SOURCE RECORDS:
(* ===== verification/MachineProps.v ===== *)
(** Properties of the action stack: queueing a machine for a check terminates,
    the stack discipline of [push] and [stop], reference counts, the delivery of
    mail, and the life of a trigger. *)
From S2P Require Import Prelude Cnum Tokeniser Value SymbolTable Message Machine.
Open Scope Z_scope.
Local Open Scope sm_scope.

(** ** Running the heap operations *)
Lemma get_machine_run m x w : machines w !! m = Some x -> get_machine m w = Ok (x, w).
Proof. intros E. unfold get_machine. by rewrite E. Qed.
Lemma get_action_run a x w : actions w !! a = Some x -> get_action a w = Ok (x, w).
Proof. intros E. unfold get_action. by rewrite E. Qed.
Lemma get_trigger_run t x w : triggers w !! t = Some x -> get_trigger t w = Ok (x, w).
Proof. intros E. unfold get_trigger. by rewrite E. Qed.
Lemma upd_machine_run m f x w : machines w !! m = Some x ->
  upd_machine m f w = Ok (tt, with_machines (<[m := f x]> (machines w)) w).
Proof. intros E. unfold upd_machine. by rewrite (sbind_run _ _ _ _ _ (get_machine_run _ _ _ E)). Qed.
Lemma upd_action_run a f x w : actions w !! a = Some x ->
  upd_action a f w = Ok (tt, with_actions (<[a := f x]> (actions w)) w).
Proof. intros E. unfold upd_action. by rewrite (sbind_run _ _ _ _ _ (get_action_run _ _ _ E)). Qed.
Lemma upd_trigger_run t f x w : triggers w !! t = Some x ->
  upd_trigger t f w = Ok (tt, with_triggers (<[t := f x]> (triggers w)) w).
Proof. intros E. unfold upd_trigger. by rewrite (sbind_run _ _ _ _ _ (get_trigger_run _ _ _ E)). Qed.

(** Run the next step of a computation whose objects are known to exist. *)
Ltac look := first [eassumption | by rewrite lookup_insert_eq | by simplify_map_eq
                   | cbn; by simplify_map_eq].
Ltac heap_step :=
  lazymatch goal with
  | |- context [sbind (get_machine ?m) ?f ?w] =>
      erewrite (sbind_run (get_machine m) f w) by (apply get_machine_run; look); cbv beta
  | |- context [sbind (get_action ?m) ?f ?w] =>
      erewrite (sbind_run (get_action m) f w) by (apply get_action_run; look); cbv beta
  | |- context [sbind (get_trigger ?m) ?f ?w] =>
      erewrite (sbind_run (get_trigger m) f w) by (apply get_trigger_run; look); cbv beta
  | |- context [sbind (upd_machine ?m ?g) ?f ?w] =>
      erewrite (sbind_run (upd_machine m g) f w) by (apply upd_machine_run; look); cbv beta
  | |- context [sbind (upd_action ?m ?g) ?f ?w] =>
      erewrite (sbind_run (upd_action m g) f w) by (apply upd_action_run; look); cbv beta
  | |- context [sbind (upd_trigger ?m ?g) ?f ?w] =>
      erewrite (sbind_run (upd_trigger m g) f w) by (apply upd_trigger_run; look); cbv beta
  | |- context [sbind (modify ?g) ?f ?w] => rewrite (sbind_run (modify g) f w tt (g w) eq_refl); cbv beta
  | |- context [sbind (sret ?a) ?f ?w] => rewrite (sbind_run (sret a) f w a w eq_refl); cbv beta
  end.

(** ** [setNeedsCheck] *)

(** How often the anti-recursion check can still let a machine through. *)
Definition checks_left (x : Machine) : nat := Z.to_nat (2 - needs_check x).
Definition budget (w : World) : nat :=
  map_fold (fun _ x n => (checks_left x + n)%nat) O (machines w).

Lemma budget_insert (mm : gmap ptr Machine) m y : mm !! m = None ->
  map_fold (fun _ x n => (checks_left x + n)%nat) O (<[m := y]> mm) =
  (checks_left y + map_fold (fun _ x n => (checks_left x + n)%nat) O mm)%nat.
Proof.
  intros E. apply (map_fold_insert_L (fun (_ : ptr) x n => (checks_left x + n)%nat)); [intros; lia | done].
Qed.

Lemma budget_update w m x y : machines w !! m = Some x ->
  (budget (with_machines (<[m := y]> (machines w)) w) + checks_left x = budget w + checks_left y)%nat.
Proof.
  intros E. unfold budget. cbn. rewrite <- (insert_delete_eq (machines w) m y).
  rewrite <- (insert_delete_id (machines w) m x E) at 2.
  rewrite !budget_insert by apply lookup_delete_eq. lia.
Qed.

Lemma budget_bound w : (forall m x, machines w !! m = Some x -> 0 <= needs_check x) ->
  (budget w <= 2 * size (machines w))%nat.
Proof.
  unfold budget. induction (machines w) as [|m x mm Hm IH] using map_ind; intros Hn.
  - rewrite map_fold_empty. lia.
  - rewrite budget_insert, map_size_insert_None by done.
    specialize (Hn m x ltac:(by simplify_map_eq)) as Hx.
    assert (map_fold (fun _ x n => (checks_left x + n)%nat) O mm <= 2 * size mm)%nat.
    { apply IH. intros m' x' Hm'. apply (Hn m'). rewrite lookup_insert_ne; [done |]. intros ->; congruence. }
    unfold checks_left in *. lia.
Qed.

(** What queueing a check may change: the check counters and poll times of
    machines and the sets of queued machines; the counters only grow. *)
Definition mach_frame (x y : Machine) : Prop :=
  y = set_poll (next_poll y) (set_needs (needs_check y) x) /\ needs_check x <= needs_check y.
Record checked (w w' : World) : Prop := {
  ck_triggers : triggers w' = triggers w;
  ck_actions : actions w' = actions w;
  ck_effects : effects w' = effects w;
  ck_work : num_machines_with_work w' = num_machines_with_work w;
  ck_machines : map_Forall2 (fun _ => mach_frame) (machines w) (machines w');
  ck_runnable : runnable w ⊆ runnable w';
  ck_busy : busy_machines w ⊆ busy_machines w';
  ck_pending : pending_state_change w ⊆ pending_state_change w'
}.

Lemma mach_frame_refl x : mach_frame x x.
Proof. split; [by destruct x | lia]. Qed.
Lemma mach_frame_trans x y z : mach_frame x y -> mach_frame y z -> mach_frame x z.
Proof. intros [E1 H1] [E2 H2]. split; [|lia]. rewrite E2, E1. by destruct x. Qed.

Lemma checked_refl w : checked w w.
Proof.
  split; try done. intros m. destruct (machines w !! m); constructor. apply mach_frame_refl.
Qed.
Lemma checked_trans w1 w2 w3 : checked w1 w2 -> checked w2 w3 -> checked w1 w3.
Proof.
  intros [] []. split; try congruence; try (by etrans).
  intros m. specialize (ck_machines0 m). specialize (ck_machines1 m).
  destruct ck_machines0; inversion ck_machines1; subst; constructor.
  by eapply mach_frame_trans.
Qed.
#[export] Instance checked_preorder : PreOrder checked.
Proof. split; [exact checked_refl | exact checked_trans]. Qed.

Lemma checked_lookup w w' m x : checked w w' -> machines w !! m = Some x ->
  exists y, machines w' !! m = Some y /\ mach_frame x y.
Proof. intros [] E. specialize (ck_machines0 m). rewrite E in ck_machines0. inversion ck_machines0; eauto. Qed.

--

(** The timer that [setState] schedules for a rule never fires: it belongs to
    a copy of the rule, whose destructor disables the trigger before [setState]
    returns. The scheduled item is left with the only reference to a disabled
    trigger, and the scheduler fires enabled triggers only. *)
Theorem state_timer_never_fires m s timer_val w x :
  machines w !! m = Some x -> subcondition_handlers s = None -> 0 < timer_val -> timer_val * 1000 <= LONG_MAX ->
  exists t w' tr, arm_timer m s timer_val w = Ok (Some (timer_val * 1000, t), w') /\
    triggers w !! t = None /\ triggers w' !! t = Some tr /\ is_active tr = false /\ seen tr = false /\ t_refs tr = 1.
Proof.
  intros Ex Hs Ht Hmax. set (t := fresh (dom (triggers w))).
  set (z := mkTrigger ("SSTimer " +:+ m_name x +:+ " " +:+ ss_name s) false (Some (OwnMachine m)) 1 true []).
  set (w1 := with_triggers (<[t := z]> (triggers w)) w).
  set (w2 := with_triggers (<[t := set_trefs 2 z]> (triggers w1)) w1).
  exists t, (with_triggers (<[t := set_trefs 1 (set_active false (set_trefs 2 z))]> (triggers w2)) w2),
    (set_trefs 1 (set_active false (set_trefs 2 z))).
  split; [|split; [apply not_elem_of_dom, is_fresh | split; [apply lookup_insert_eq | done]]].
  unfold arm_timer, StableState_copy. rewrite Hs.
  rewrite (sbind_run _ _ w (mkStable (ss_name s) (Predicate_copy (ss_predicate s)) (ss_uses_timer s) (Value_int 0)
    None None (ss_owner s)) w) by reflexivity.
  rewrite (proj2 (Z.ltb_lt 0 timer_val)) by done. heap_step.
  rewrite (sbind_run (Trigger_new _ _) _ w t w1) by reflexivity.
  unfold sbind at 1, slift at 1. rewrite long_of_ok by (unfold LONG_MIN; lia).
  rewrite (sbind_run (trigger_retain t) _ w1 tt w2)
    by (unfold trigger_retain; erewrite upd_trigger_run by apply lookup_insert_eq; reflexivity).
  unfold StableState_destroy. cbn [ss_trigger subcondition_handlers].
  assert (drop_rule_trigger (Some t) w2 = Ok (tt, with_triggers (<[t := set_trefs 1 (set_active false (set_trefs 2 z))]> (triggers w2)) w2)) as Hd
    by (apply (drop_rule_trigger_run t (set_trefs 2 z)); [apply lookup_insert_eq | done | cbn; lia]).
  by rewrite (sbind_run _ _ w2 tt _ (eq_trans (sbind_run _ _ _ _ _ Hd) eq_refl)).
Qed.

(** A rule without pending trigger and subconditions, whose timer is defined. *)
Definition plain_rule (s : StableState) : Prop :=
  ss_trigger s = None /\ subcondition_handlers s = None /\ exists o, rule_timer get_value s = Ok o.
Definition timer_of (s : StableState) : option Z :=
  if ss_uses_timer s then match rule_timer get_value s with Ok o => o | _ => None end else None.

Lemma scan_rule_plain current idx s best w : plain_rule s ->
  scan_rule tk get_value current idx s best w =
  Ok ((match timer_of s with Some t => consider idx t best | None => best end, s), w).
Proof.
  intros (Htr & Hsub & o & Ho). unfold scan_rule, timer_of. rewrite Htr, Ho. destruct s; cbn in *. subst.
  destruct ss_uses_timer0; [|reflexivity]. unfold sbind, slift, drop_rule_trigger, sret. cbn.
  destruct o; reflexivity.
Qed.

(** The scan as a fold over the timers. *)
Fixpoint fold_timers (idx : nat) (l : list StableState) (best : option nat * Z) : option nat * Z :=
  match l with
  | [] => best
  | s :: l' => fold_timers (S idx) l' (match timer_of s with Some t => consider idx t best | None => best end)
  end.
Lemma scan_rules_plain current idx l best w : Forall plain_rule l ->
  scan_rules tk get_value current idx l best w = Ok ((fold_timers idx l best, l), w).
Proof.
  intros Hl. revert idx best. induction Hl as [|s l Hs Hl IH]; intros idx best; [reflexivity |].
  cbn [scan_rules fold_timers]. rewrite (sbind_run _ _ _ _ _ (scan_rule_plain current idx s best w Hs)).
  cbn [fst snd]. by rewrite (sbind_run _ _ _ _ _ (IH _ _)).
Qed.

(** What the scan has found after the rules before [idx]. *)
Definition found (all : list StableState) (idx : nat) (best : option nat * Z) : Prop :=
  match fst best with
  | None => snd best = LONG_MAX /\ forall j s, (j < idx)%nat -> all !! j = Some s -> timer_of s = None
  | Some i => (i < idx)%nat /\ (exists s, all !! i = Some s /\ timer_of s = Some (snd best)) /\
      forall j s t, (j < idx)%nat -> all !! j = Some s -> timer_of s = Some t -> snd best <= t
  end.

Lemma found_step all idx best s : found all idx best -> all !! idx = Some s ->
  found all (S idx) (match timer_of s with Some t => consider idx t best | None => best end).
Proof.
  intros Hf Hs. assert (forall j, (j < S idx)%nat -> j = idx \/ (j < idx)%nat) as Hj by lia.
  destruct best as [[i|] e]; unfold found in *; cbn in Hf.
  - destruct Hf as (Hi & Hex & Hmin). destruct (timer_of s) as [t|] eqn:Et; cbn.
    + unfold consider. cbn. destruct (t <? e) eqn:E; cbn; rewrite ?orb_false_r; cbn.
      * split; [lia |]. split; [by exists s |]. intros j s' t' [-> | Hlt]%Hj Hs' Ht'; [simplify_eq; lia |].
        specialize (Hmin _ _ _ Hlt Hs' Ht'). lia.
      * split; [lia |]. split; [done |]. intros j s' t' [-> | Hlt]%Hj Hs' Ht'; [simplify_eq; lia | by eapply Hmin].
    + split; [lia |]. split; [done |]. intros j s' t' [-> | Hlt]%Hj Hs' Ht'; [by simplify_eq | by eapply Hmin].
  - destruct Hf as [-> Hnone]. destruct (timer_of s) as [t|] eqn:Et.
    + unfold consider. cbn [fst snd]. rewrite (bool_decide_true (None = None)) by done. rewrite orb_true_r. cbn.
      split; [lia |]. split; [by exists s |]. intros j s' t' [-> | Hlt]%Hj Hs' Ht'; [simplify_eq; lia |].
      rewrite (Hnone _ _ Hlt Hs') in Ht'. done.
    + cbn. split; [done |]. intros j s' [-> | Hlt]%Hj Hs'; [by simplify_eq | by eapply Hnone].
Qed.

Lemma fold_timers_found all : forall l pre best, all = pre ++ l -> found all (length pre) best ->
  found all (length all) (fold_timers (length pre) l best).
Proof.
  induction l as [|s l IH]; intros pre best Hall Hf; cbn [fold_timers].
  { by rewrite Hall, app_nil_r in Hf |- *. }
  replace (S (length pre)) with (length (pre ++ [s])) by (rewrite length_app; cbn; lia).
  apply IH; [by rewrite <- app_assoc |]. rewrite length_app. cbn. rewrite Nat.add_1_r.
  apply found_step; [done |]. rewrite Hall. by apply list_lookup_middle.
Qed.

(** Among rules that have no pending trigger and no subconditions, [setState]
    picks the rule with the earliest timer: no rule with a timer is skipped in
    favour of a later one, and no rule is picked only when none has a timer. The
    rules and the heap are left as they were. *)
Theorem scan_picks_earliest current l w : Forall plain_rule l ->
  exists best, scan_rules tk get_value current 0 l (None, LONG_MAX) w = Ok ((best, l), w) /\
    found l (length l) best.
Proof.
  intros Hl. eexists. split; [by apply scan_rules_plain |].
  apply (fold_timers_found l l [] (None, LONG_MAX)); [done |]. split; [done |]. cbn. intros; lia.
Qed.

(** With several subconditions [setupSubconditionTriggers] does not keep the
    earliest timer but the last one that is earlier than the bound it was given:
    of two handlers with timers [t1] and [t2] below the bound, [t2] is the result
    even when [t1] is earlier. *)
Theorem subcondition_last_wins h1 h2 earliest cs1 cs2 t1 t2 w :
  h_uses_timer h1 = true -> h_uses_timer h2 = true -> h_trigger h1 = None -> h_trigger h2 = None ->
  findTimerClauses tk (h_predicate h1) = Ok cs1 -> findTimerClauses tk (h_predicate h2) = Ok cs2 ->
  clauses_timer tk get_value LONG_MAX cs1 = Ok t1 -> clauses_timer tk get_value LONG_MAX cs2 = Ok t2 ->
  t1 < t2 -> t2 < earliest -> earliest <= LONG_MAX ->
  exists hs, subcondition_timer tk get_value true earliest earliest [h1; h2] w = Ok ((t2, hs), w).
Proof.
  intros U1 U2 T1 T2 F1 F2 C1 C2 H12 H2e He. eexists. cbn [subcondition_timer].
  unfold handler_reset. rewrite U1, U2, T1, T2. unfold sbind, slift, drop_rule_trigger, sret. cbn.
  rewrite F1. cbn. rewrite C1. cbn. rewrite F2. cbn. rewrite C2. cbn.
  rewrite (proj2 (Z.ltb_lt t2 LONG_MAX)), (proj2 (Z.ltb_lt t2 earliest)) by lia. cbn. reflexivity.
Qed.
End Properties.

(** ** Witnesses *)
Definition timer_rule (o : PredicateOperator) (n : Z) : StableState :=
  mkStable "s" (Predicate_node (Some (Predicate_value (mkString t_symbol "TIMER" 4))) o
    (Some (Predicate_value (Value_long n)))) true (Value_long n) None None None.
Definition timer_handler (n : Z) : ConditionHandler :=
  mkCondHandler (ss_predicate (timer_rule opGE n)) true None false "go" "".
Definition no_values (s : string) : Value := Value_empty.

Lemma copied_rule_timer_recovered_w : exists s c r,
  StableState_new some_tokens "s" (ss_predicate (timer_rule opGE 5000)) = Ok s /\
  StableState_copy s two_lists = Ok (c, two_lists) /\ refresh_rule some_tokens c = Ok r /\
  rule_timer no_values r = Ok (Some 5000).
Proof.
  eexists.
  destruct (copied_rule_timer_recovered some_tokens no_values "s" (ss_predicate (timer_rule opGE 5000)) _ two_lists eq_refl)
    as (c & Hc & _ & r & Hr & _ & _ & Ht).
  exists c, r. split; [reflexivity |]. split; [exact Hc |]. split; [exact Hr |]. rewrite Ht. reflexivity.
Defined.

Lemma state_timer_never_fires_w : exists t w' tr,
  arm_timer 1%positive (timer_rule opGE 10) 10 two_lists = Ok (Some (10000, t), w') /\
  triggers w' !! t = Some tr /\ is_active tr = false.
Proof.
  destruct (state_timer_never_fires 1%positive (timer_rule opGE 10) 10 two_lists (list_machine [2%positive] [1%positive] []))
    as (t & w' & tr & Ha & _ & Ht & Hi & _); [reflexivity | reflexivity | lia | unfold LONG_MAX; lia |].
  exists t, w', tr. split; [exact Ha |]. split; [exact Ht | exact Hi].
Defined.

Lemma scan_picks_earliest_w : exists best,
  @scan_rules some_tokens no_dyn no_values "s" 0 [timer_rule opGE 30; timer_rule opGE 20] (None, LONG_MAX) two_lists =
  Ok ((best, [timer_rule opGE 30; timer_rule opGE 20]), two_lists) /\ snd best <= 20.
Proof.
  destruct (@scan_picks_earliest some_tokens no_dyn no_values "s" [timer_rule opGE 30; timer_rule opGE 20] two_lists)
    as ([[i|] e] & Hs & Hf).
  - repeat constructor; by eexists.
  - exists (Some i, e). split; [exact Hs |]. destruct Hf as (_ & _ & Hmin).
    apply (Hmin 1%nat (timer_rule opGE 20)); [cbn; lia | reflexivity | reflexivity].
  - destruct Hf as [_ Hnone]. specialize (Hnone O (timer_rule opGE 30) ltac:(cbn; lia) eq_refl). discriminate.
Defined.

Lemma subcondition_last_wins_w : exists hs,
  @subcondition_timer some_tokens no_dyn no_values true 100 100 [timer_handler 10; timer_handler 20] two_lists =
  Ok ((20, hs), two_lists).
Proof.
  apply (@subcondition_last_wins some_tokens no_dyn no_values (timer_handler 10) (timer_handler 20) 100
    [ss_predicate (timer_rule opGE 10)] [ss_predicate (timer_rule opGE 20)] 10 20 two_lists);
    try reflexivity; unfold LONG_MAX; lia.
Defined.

HOW TO COMPLETE THIS TASK:
The lines above starting at the one that contains "Definition found (all" and ending at the one that contains "(snd best)) /\" must be transcribed exactly, and no other lines may appear.

FINAL ANSWER:
Definition found (all : list StableState) (idx : nat) (best : option nat * Z) : Prop :=
  match fst best with
  | None => snd best = LONG_MAX /\ forall j s, (j < idx)%nat -> all !! j = Some s -> timer_of s = None
  | Some i => (i < idx)%nat /\ (exists s, all !! i = Some s /\ timer_of s = Some (snd best)) /\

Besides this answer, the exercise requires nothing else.